His superiors disagreed. They tried to bully him into backing off and when that failed, they fired him. Mr. Blais challenged his dismissal and won, but he decided to leave anyway.
It was eight years ago, but time has not eased the anger or fear in his voice as he compares his former workplace to East Germany under the Communists, a secretive place where those who speak out are intimidated and big business really calls the shots.
"I left for fear I would be the person who would have been forced to approve the next thalidomide," he said in a recent interview. "Imagine the nightmare."
He left in 1990. The following year, the manufacturer took the product off the market. It was the notorious Meme breast implant.
Today, Mr. Blais is still in Ottawa, working as a consultant and watching with keen interest as his old workplace is put under the microscope.

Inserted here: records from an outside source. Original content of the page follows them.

(** X2. A certificate is written exactly when the request is authenticated,
    its key parses, it passes the validator, the replay check does not
    expire the key and the signer succeeds; the body written is what the
    signer returned for the configured CA signer, the key bytes of the
    request and the descriptor of lines 83 to 92. *)
Theorem X2_issued_iff env r conf s body :
  response (run env r conf s) = Some (RBody body)
  <-> credentials_ok r conf
      /\ exists k,
           ParseAuthorizedKey env (key (loadParams r conf)) = Some k
           /\ first_failure (policy_checks env (loadParams r conf) conf) = None
           /\ (checkAge env conf (Fingerprint env LegacyMD5 k)
                        (clock env (S (S (ticks s)))) (db s)).1.1 = false
           /\ sign env (caSigner conf) (key (loadParams r conf))
                   (run_cc env r conf s k) = inl body.
Proof.
  split.
  - run_cases env r conf s; cbn [response]; intros Hresp;
      try discriminate Hresp.
    injection Hresp as <-. split; [exact Hok | ].
    exists pk. unfold t_check in Hcheck. rewrite Hcheck. auto.
  - intros (Hok0 & k & Hparse0 & Hv0 & Hcheck0 & Hsign0).
    run_cases env r conf s; try solve [absurd_case];
      assert (k = pk) as -> by congruence; unfold t_check in Hcheck.
    + rewrite Hcheck in Hcheck0. discriminate Hcheck0.
    + cbn [response]. congruence.
Qed.

(** X3. A failure of the signer is not shown to the caller: whatever the
    error says, the answer is "Server error" with status 500, nothing is
    written, and the error goes to the log. *)
Theorem X3_signing_failure_is_opaque env r conf s signer raw cc e :
  In (ESignPubKey signer raw cc) (run env r conf s) ->
  sign env signer raw cc = inr e ->
  response (run env r conf s)
    = Some (RError "Server error" StatusInternalServerError)
  /\ In (ELog "%v" [e]) (run env r conf s)
  /\ called is_write (run env r conf s) = false.
Proof.
  run_cases env r conf s; cbn [In]; intros Hin;
    repeat (destruct Hin as [Hin | Hin]; try discriminate Hin);
    try contradiction;
    injection Hin as <- <- <-; intros Hfail.
  - pose proof (eq_trans (eq_sym Hfail) Hsign) as Heq. injection Heq as ->.
    split; [reflexivity | split; [auto 20 | reflexivity] ].
  - pose proof (eq_trans (eq_sym Hfail) Hsign) as Heq. discriminate Heq.
Qed.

Clearly something has gone terribly awry in the complex on the Ottawa River that houses the health protection branch. Its 1,360 scientists and support staff are the biomedical guardians of the nation. Their job is to protect Canadians from bad drugs, contaminated food, tainted blood and unsafe baby cribs and other consumer products.
Now the question is, can they still do it?
In recent weeks, six of the branch's scientists have complained that their superiors tried to force them to approve the genetically engineered bovine growth hormone despite their concerns that it isn't safe. Already in use in the United States, the hormone increases milk production in cows, but critics fear that such milk may not be safe for children to drink. The scientists' testimony before a Senate committee was like a scene from the conspiratorial television show The X-Files.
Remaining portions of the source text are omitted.